Pale matter writhed across the planet’s surface from the polar regions down toward the equator. Cities, mountains, coastlines—everything had begun to change. A terrifying “face,” covering nearly a third of the world, had taken shape. It looked like a complex nest structure, and also like a fusion of a human face and an insect’s.
And at the center of that face was… the “mountain.”
Mo Ran lifted her head, choking on a sense of suffocation as she looked toward the plain’s far end. The swelling crystal structure in the distance had risen higher than the tallest peaks near Ink City. Within that mountain of crystal, something seemed to be slowly squeezing itself out of the crust. Scalding magma seeped from around the crystalline cliffs, and as the process continued, the tentacles that had drilled upward earlier seemed to slip into a terrifying, uncontrolled frenzy.

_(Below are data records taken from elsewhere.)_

(* ===== verification/Accounting.v ===== *)
(** * Accounting over goroutine stacks

    Invariants of the engine are equations between what the shared state
    records and what the instructions on the goroutines' stacks still have to
    do.  [total f] adds up a weight over every instruction of every stack; a
    step replaces one instruction, so an invariant is checked one instruction
    at a time. *)

From S2P Require Import Prelude RingBuffer Inbox Pid Middleware Opts Registry EventStream World Engine.

(** ** Case analysis on one step *)

(** Unfold the instruction's definition and split its tests. *)
Ltac step_instr H :=
  unfold user_step, context_call, engine_call, answer, return_step, childOf_return, requested_return, newEngine_return, produce, send,
    sendMessage, sendMiss,
    broadcast, scan, fanout, deliver, inbox_schedule, inbox_load, inbox_popN, inbox_park, inbox_len,
    inbox_reclaim, poison, addCancel, addChild, removeChild, send_repeat, SendAfter, Request, Result, stop_once, offer, newResponse, await, closeDone,
    repeat_started, closeRepeater, ticker, timer, waitRepeater, spawnProc, Start, registerProcess, unregisterProcess, invokeMsg,
    tryRestart, Shutdown, leaveParent, Invoke, shutdownChildren, goto, WithCancel, spawn, spawn_child,
    newProcess in H;
  repeat (simplify_option_eq; try case_match; simplify_eq/=;
    try match type of H with (?x ≫= _) = Some _ => is_var x; destruct x; [|discriminate H] end).

Section accounting.
Context {U RS Pr M : Type} `{!UserCode U RS Pr M}.
Notation world := (world U RS Pr M).
Notation process := (process U RS Pr M).
Notation instr := (instr U RS Pr M).
Notation stack := (list instr).
Implicit Types (ps : list process) (w : world) (p : process) (ins : instr) (st : stack) (f : instr -> nat) (i j g pick : nat).

Definition weight_of f (gs : list stack) : nat := sum_list_with (sum_list_with f) gs.
Definition total f w : nat := weight_of f (w_goroutines w).

Lemma weight_of_app f gs gs' : weight_of f (gs ++ gs') = (weight_of f gs + weight_of f gs')%nat.
Proof. apply sum_list_with_app. Qed.

Lemma weight_of_insert f gs g st st' :
  gs !! g = Some st ->
  (weight_of f (<[g:=st']> gs) + sum_list_with f st = weight_of f gs + sum_list_with f st')%nat.
Proof. apply sum_list_insert. Qed.

Lemma weight_of_lookup f gs g st : gs !! g = Some st -> (sum_list_with f st <= weight_of f gs)%nat.
Proof.
  intros Hg. pose proof (weight_of_insert f gs g st [] Hg) as H. simpl in H. lia.
Qed.

Lemma weight_of_pos f gs : weight_of f gs <> 0%nat ->
  exists g st, gs !! g = Some st /\ (1 <= sum_list_with f st)%nat.
Proof.
  unfold weight_of. induction gs as [|st gs IH]; simpl; [done|]. intros Hn.
  destruct (decide (sum_list_with f st = 0%nat)) as [E|E]; [|exists 0%nat, st; split; [done|lia]].
  destruct IH as (g & st' & ? & ?); [lia|]. by exists (S g), st'.
Qed.

Lemma total_go f st w : total f (go st w) = (total f w + sum_list_with f st)%nat.
Proof. unfold total, go. simpl. rewrite weight_of_app. unfold weight_of. simpl. lia. Qed.

Lemma weight_of_map {A} f (h : A -> stack) (n : nat) (l : list A) :
  (forall x, sum_list_with f (h x) = n) -> weight_of f (map h l) = (n * length l)%nat.
Proof. intros Hn. induction l as [|x l IH]; unfold weight_of in *; simpl; [lia|]. rewrite IH, Hn. lia. Qed.

(** A step only adds goroutines; the others keep their stacks. *)
Lemma instr_step_goroutines pick ins st w r :
  instr_step pick ins st w = Some r -> exists new, w_goroutines r.1 = w_goroutines w ++ new.
Proof.
  intros H. assert (forall w0 : world, exists new : list stack, w_goroutines w0 = w_goroutines w0 ++ new) as Hn.
  { intros w0. exists []. by rewrite app_nil_r. }
  destruct ins; simpl in H; step_instr H; simpl; eauto.
Qed.

Lemma step_inv g pick w w' :
  step (A_step g pick) w = Some w' ->
  exists ins st r, w_goroutines w !! g = Some (ins :: st) /\
    instr_step pick ins st w = Some r /\
    w' = set_goroutines (<[g := r.2]> (w_goroutines r.1)) r.1.
Proof.
  intros H. simpl in H. destruct (w_goroutines w !! g) as [[|ins st]|] eqn:Eg; simplify_eq/=.
  destruct (instr_step pick ins st w) as [r|] eqn:Er; simplify_eq/=. eauto 10.
Qed.

(** The weight of the whole, before and after a step. *)
Lemma step_total f g pick w ins st r :
  w_goroutines w !! g = Some (ins :: st) -> instr_step pick ins st w = Some r ->
  (total f (set_goroutines (<[g := r.2]> (w_goroutines r.1)) r.1) + (f ins + sum_list_with f st) =
   total f r.1 + sum_list_with f r.2)%nat.
Proof.
  intros Hg Hr. destruct (instr_step_goroutines _ _ _ _ _ Hr) as [new Hnew].
  unfold total. simpl. apply (weight_of_insert f (w_goroutines r.1) g (ins :: st)).
  rewrite Hnew. by apply lookup_app_l_Some.
Qed.

Lemma weight_of_map_zero {A} f (h : A -> stack) (l : list A) :
  (forall x, sum_list_with f (h x) = 0%nat) -> weight_of f (map h l) = 0%nat.
Proof. intros Hn. by rewrite (weight_of_map f h 0). Qed.
End accounting.

(** ** A field of a process, of a response, of a repeater *)

Section field.
Context {T : Type}.
Implicit Types (ps : list T) (p : T) (i j : nat).

Definition pget {A} (sel : T -> A) (d : A) i ps : A :=
  match ps !! i with Some p => sel p | None => d end.

Lemma pget_some {A} (sel : T -> A) d i ps p : ps !! i = Some p -> pget sel d i ps = sel p.
Proof. unfold pget. by intros ->. Qed.

Lemma pget_alter {A} (sel : T -> A) d i j (h : T -> T) ps :
  pget sel d i (alter h j ps) =
  if decide (i = j) then match ps !! i with Some p => sel (h p) | None => d end else pget sel d i ps.
Proof.
  unfold pget. case_decide as E; [subst j|].
  - rewrite list_lookup_alter_eq. by destruct (ps !! i).
  - by rewrite list_lookup_alter_ne.
Qed.

Lemma pget_alter_eq {A} (sel : T -> A) d i (h : T -> T) ps p :
  ps !! i = Some p -> pget sel d i (alter h i ps) = sel (h p).
Proof. intros Hp. rewrite pget_alter, decide_True by done. by rewrite Hp. Qed.

Lemma pget_alter_ne {A} (sel : T -> A) d i j (h : T -> T) ps :
  i <> j -> pget sel d i (alter h j ps) = pget sel d i ps.
Proof. intros Hn. by rewrite pget_alter, decide_False. Qed.

Lemma pget_none {A} (sel : T -> A) d i ps : ps !! i = None -> pget sel d i ps = d.
Proof. unfold pget. by intros ->. Qed.

Lemma alter_none i (h : T -> T) ps : ps !! i = None -> alter h i ps = ps.
Proof.
  revert i. induction ps as [|q ps IH]; intros [|i] Hp; simplify_eq/=; [done..|].
  f_equal. by apply IH.
Qed.

Lemma pget_keep {A} (sel : T -> A) d i j (h : T -> T) ps :
  (forall p, sel (h p) = sel p) -> pget sel d i (alter h j ps) = pget sel d i ps.
Proof.
  intros Hh. rewrite pget_alter. case_decide as E; [|done]. unfold pget. by destruct (ps !! i).
Qed.

Lemma pget_new {A} (sel : T -> A) d i ps p : sel p = d -> pget sel d i (ps ++ [p]) = pget sel d i ps.
Proof.
  intros Hp. unfold pget. destruct (decide (i < length ps)%nat) as [Hi|Hi].
  - by rewrite lookup_app_l.
  - rewrite (lookup_ge_None_2 ps) by lia. destruct (decide (i = length ps)) as [->|Hn].
    + by rewrite lookup_app_r, Nat.sub_diag by lia.
    + by rewrite lookup_ge_None_2 by (rewrite length_app; simpl; lia).
Qed.

Lemma sum_alter (f : T -> nat) j (h : T -> T) ps p :
  ps !! j = Some p ->
  (sum_list_with f (alter h j ps) + f p = sum_list_with f ps + f (h p))%nat.
Proof.
  revert j. induction ps as [|q ps IH]; intros [|j] Hp; simplify_eq/=; [lia|].
  specialize (IH j Hp). lia.
Qed.

Lemma sum_alter_keep (f : T -> nat) j (h : T -> T) ps :
  (forall p, f (h p) = f p) -> sum_list_with f (alter h j ps) = sum_list_with f ps.
Proof.
  intros Hh. revert j. induction ps as [|q ps IH]; intros [|j]; simpl; try done.
  - by rewrite Hh.
  - f_equal. apply IH.
Qed.
End field.

(** ** Indicator weights *)

Definition b2n (b : bool) : nat := if b then 1 else 0.
Definition eqn (i j : nat) : nat := if decide (i = j) then 1 else 0.

Lemma eqn_refl i : eqn i i = 1%nat.
Proof. unfold eqn. by rewrite decide_True. Qed.

Lemma eqn_ne i j : i <> j -> eqn i j = 0%nat.
Proof. intros. unfold eqn. by rewrite decide_False. Qed.

Lemma eqn_le i j : (eqn i j <= 1)%nat.
Proof. unfold eqn. case_decide; lia. Qed.

(** One step of a goroutine, [H : step (A_step g pick) w = Some w']: name the
    instruction, balance one or more weights over the step, then look at each
    branch of each instruction. *)
Ltac step_open H :=
  let ins := fresh "ins" in let st := fresh "st" in let r := fresh "r" in
  let Hg := fresh "Hg" in let Hr := fresh "Hr" in
  apply step_inv in H as (ins & st & r & Hg & Hr & ->).

Ltac balance f :=
  match goal with
  | Hg : w_goroutines _ !! _ = Some _, Hr : instr_step _ _ _ _ = Some _ |- _ =>
      let Ht := fresh "Ht" in pose proof (step_total f _ _ _ _ _ _ Hg Hr) as Ht;
      let Hle := fresh "Hle" in pose proof (weight_of_lookup f _ _ _ Hg) as Hle
  end.

Ltac step_split :=
  unfold total in *;
  match goal with
  | Hr : instr_step _ ?ins _ _ = Some _ |- _ => destruct ins; simpl in Hr; step_instr Hr
  end; simpl in *;
  rewrite ?weight_of_app, ?sum_list_with_app, ?pget_keep, ?pget_new, ?sum_alter_keep in * by done;
  rewrite ?weight_of_map_zero in * by done; simpl in *; try lia.

Ltac account H f := step_open H; balance f; step_split.

(** Code outside of the actors starts. *)
Ltac account_go H :=
  simpl in H; destruct (engine_ready _) eqn:?; [injection H as <-|discriminate H];
  rewrite ?total_go; simpl in *; try lia.

(** Is process [i] the one the instruction works on, [j]?  [H] is its lookup. *)
Ltac at_process i j H :=
  destruct (decide (i = j)) as [->|?];
  [rewrite ?eqn_refl in *; rewrite ?(pget_alter_eq _ _ _ _ _ _ H) in *; rewrite ?(pget_some _ _ _ _ _ H) in *
  |rewrite ?eqn_ne in * by done; rewrite ?pget_alter_ne in * by done]; simpl in *.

Outside the city, the army fell into chaos. The cultivators led by Lord Yun Shan scattered and fled from the clouds. Some still tried to restore order. Others rushed into the living crystal jungle as if throwing themselves into death.
Mo Ran barely noticed.
Beneath her feet, the planet where she’d been born and raised was waking up.
Her homeworld had become a living thing—vast, murderous, and hungry—and Ink City felt like an unwanted bruise on the skin of that enormous horror.
The entire city shook. The defensive structures beneath Ink City trembled on the verge of collapse.
With a roar that felt like it might rupture organs, Mo Ran saw an ominous flash bloom in the distant curtain of rain. Then a massive structure fell from the clouds. Explosions hammered the already-wavering city-protection array, huge chunks of wreckage slamming into the shield like fists.
“The No. 6 refining tower collapsed!” someone shouted. “Something drilled up from underground!”
Then everyone saw it.
From the crater where the refining tower had fallen, a gigantic crystal tentacle speared up from the earth and slammed down like a crushing hammer onto the last shield at the edge of Ink City’s district.
The shield flared, light rippling across nearly half the city. The tentacle shattered—crystal shards raining from the sky—yet before they could hit the ground, they twisted and changed into countless crystalline creatures, surging like an insect swarm toward the city guard below.
“Hold the line!” Mo Ran shouted.
Then, without hesitation, she leapt from the No. 4 refining tower and charged into the storm with her personal guard.
“Plug the breach!”
They were everywhere.
Crystal swarms filled every direction. The ground split with countless cracks, and from the fissures glittering feelers wriggled out with an eerie sheen. And like ghosts sliding through the wind and rain, black-clad figures struck from nowhere. They wore twisted, withered black masks, their bodies shaped like human beings.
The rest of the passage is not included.